Now we need to find $k$. So we need to count the number of strings that have exactly $3$ H's. To do this, we find the number of ways to choose where the H's will occur. So we must choose $3$ places (from the $10$ available) for the H's to be.

We can choose $3$ objects from $10$ in $\binom{10}{3}$ ways. This number is called also by various other names, such as $C_3^{10}$, or ${}_{10}C_3$, or $C(10,3)$, and there are other names too. It is called a binomial coefficient, because it is the coefficient of $x^3$ when the expression $(1+x)^{10}$ is expanded.

There is a useful formula for the binomial coefficients. In general $$\binom{n}{r}=\frac{n!}{r!(n-r)!}.$$

In particular, $\binom{10}{3}=\frac{10!}{3!7!}$. This turns out to be $120$. So the probability of exactly $3$ heads in $10$ tosses is $\frac{120}{1024}$.
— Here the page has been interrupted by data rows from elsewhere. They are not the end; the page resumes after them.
Lemma matching_note_is_filed_witness :
  exists w' c' kws',
    add_note "A Meeting"
      (after (AddCategory "Work" ["meeting"]) (fresh "notes.json" empty_fs))
    = (Returned tt, w')
    /\ notes (self w')
       = (notes (self (after (AddCategory "Work" ["meeting"])
                         (fresh "notes.json" empty_fs)))
          ++ [{| content := strip "A Meeting"; category := c' |}])%list
    /\ In (c', kws')
         (categories (self (after (AddCategory "Work" ["meeting"])
                              (fresh "notes.json" empty_fs))))
    /\ some_token_matches kws' "A Meeting".
Proof.
  apply (matching_note_is_filed "notes.json" empty_fs
           (after (AddCategory "Work" ["meeting"])
              (fresh "notes.json" empty_fs))
           "A Meeting" "Work" ["meeting"]
           (reach_call _ _ _ _ (reach_init _ _))).
  - left. reflexivity.
  - exists "Meeting", "meeting".
    split; [right; left; reflexivity|]. split; [now left | reflexivity].
Defined.

Lemma add_note_counts_equal_tokens_witness :
  exists w' c,
    add_note "meeting Meeting meeting"
      {| self := work_store "notes.json" []; fs := empty_fs; stdout := [] |}
    = (Returned tt, w')
    /\ categorize_notes "meeting Meeting meeting"
         {| self := work_store "notes.json" []; fs := empty_fs;
            stdout := [] |}
       = (Returned c,
          {| self := work_store "notes.json" []; fs := empty_fs;
             stdout := [] |}).
Proof.
  destruct (add_note_counts_equal_tokens "meeting Meeting meeting"
              {| self := work_store "notes.json" []; fs := empty_fs;
                 stdout := [] |})
    as [w' [c [E [C _]]]].
  - unfold Dict.wf. cbn. repeat constructor. intros [].
  - discriminate.
  - reflexivity.
  - exists w', c. split; [exact E | exact C].
Defined.

Lemma menu_loop_keeps_invariants_witness :
  tidy (self (snd (menu_loop
                     ["1"; "Work"; "meeting"; "2"; "a meeting"; "6"]
                     (fresh "notes.json" empty_fs))))
  /\ categories_known
       (self (snd (menu_loop
                     ["1"; "Work"; "meeting"; "2"; "a meeting"; "6"]
                     (fresh "notes.json" empty_fs)))).
Proof.
  apply (menu_loop_keeps_invariants
           ["1"; "Work"; "meeting"; "2"; "a meeting"; "6"]
           (fresh "notes.json" empty_fs)).
  - split; [constructor|]. split; [intros n []|].
    split; [intros c kws [] | intros k v H; discriminate H].
  - intros n [].
Defined.

Lemma menu_loop_endings_witness :
  (fst (menu_loop ["2"; "hello"; "6"] (fresh "notes.json" empty_fs))
   = Goodbye
   \/ fst (menu_loop ["2"; "hello"; "6"] (fresh "notes.json" empty_fs))
      = EndOfInput
   \/ (fst (menu_loop ["2"; "hello"; "6"] (fresh "notes.json" empty_fs))
       = Crashed ValueError
       /\ categories
            (self (snd (menu_loop ["2"; "hello"; "6"]
                          (fresh "notes.json" empty_fs)))) = []
       /\ categories (self (fresh "notes.json" empty_fs)) = []))
  /\ (fst (menu_loop ["2"; "a meeting"; "4"]
             {| self := work_store "notes.json" []; fs := empty_fs;
                stdout := [] |})
      = Goodbye
      \/ fst (menu_loop ["2"; "a meeting"; "4"]
                {| self := work_store "notes.json" []; fs := empty_fs;
                   stdout := [] |})
         = EndOfInput).
Proof.
  split.
  - apply (proj1 (menu_loop_endings ["2"; "hello"; "6"]
                    (fresh "notes.json" empty_fs) (NoDup_nil string))).
  - apply (proj2 (menu_loop_endings ["2"; "a meeting"; "4"]
                    {| self := work_store "notes.json" []; fs := empty_fs;
                       stdout := [] |}
                    (NoDup_cons "Work" (fun H : In "Work" [] => H)
                       (NoDup_nil string)))).
    discriminate.
Defined.

Lemma menu_first_note_crashes_witness :
  exists w,
    menu ["2"; "hello"; "1"; "Work"; "meeting"] empty_fs
    = Some (Crashed ValueError, w)
    /\ self w = init "0-Smart_Notes_Categorizer/notes.json"
    /\ fs w = empty_fs.
Proof.
  apply (menu_first_note_crashes empty_fs "hello"
           ["1"; "Work"; "meeting"]).
  - exact I.
  - reflexivity.
Defined.

End MoreInstances.

(** ** Loading a document without the three members *)

Section Defaults.
Lemma binary_read_after_evaluate {V : Type} `{!etl_expr V R}
    e e' (c : loc) (old : R) (i : Z) w w' :
  temporary_binary_expr.evaluated e = false ->
  temporary_binary_expr.evaluate e w = Ok (e', w') ->
  get_result_op (temporary_binary_expr._c e) = Ok c ->
  heap w !! c = Some old ->
  temporary_expr.read_flat_ e' i w'
  = match read_flat (Op_apply2 (temporary_binary_expr._a e) (temporary_binary_expr._b e) old) i with
    | Some x => Ok x
    | None => Undefined
    end
  /\ temporary_expr.at_ e' i w'
     = match index (Op_apply2 (temporary_binary_expr._a e) (temporary_binary_expr._b e) old) i with
       | Some x => Ok x
       | None => Undefined
       end.
Proof.
  intros Hnot Hev Hc Hold.
  rewrite binary_evaluate_cases, Hnot in Hev.
  destruct (temporary_binary_expr.allocated e) eqn:Hal; [| done].
  rewrite Hc, Hold in Hev. simplify_eq.
  assert (c < length (heap w))%nat by eauto using lookup_lt_Some.
  unfold temporary_expr.read_flat_, temporary_expr.at_, temporary_expr.read_storage.
  unfold temporary_expr.as_derived_result, temporary_expr.binary_derived,
    temporary_binary_expr.result.
  cbn. rewrite Hc. cbn. by rewrite list_lookup_insert_eq.
Qed.

End BinaryMore.

(** *** From construction to the result *)

(** A freshly constructed expression that is not forced, allocated and
    then evaluated: both calls return, one storage is allocated behind the
    others and the operator is applied once, into it; the expression is
    allocated and evaluated and its result is what the operator made of
    the storage [Op::allocate] returned. *)
Theorem allocate_then_evaluate {AExpr BExpr R : Type}
    {Op1 : unary_op AExpr R} {Op2 : binary_op AExpr BExpr R}
    (a : AExpr) (b : BExpr) (w : world R) :
  let c := length (heap w) in
  let u := temporary_unary_expr.Build a (shared_ptr (Some c)) true true in
  let wu := World (heap w ++ [Op_apply a (Op_allocate a)])
                  (trace w ++ [EvAllocate c; EvApply c]) in
  let e := temporary_binary_expr.Build a b (shared_ptr (Some c)) true true in
  let we := World (heap w ++ [Op_apply2 a b (Op_allocate2 a b)])
                  (trace w ++ [EvAllocate c; EvApply c]) in
  ((e0 <- temporary_unary_expr.allocate_temporary (temporary_unary_expr.make a) ;;
    temporary_unary_expr.evaluate e0)%etl w = Ok (u, wu)
   /\ temporary_unary_expr.result_value u wu = Ok (Op_apply a (Op_allocate a)))
  /\ ((e0 <- temporary_binary_expr.allocate_temporary
               (temporary_binary_expr.make a b) ;;
       temporary_binary_expr.evaluate e0)%etl w = Ok (e, we)
      /\ temporary_binary_expr.result_value e we
         = Ok (Op_apply2 a b (Op_allocate2 a b))).
Proof.
  cbn zeta. split; split.
  - apply unary_allocate_evaluate.
  - unfold temporary_unary_expr.result_value. cbn. by rewrite lookup_fresh.
  - apply binary_allocate_evaluate.
  - unfold temporary_binary_expr.result_value. cbn. by rewrite lookup_fresh.
Qed.

(** [allocate_temporary()] called twice ends as [allocate_temporary()]
    called once: the second call allocates nothing. *)
Theorem allocate_temporary_idempotent {AExpr BExpr R : Type}
    {Op1 : unary_op AExpr R} {Op2 : binary_op AExpr BExpr R}
    (u : temporary_unary_expr.t AExpr) (b : temporary_binary_expr.t AExpr BExpr)
    (w : world R) :
  (u' <- temporary_unary_expr.allocate_temporary u ;;
   temporary_unary_expr.allocate_temporary u')%etl w
  = temporary_unary_expr.allocate_temporary u w
  /\ (b' <- temporary_binary_expr.allocate_temporary b ;;
      temporary_binary_expr.allocate_temporary b')%etl w
     = temporary_binary_expr.allocate_temporary b w.
Proof. split; [apply unary_allocate_twice | apply binary_allocate_twice]. Qed.

(** [evaluate()] allocates and frees nothing and writes to no storage but
    the result of the expression. *)
Theorem evaluate_frame {AExpr BExpr R : Type}
    {Op1 : unary_op AExpr R} {Op2 : binary_op AExpr BExpr R}
    (u u' : temporary_unary_expr.t AExpr)
    (b b' : temporary_binary_expr.t AExpr BExpr) (w w' : world R) :
  (temporary_unary_expr.evaluate u w = Ok (u', w') ->
   length (heap w') = length (heap w)
   /\ forall l : loc,
        get_result_op (temporary_unary_expr._c u) <> Ok l ->
        heap w' !! l = heap w !! l)
  /\ (temporary_binary_expr.evaluate b w = Ok (b', w') ->
      length (heap w') = length (heap w)
      /\ forall l : loc,
           get_result_op (temporary_binary_expr._c b) <> Ok l ->
           heap w' !! l = heap w !! l).
Proof. split; [apply unary_evaluate_frame | apply binary_evaluate_frame]. Qed.

Lemma evaluate_frame_witness :
  let w := World [[0; 0; 0]; [9; 9; 9]] [] in
  let w' := World [[-1; -2; -3]; [9; 9; 9]] [EvApply 0%nat] in
  let w2 := World [[11; 22; 33]; [9; 9; 9]] [EvApply 0%nat] in
  let u := temporary_unary_expr.make_forced [1; 2; 3] 0%nat in
  let b := temporary_binary_expr.make_forced [1; 2; 3] [10; 20; 30] 0%nat in
  (temporary_unary_expr.evaluate (Op := samples.negate) u w
   = Ok (temporary_unary_expr.Build [1; 2; 3] (forced 0%nat) true true, w')
   /\ temporary_binary_expr.evaluate (Op := samples.add) b w
      = Ok (temporary_binary_expr.Build [1; 2; 3] [10; 20; 30] (forced 0%nat) true true,
            w2))
  /\ (length (heap w') = length (heap w) /\ heap w' !! 1%nat = heap w !! 1%nat)
  /\ (length (heap w2) = length (heap w) /\ heap w2 !! 1%nat = heap w !! 1%nat).
Proof.
  intros w w' w2 u b.
  assert (temporary_unary_expr.evaluate (Op := samples.negate) u w
          = Ok (temporary_unary_expr.Build [1; 2; 3] (forced 0%nat) true true, w'))
    as Hu by reflexivity.
  assert (temporary_binary_expr.evaluate (Op := samples.add) b w
          = Ok (temporary_binary_expr.Build [1; 2; 3] [10; 20; 30]
                  (forced 0%nat) true true, w2))
    as Hb by reflexivity.
  destruct (evaluate_frame (Op1 := samples.negate) (Op2 := samples.add)
              u (temporary_unary_expr.Build [1; 2; 3] (forced 0%nat) true true)
              b (temporary_binary_expr.make [] []) w w') as [Hfu _].
  destruct (evaluate_frame (Op1 := samples.negate) (Op2 := samples.add)
              u (temporary_unary_expr.make [])
              b (temporary_binary_expr.Build [1; 2; 3] [10; 20; 30]
                   (forced 0%nat) true true) w w2) as [_ Hfb].
  destruct (Hfu Hu) as [Hlu Hou]. destruct (Hfb Hb) as [Hlb Hob].
  split; [exact (conj Hu Hb) |].
  split.
  - exact (conj Hlu (Hou 1%nat ltac:(discriminate))).
  - exact (conj Hlb (Hob 1%nat ltac:(discriminate))).
Defined.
Remark: The idea can be substantially generalized. If we toss a coin $n$ times, and the probability of a head on any toss is $p$ (which need not be equal to $1/2$, the coin could be unfair), then the probability of exactly $k$ heads is $$\binom{n}{k}p^k(1-p)^{n-k}.$$ This probability model is called the Binomial distribution. It is of great practical importance, since it underlies all simple yes/no polling.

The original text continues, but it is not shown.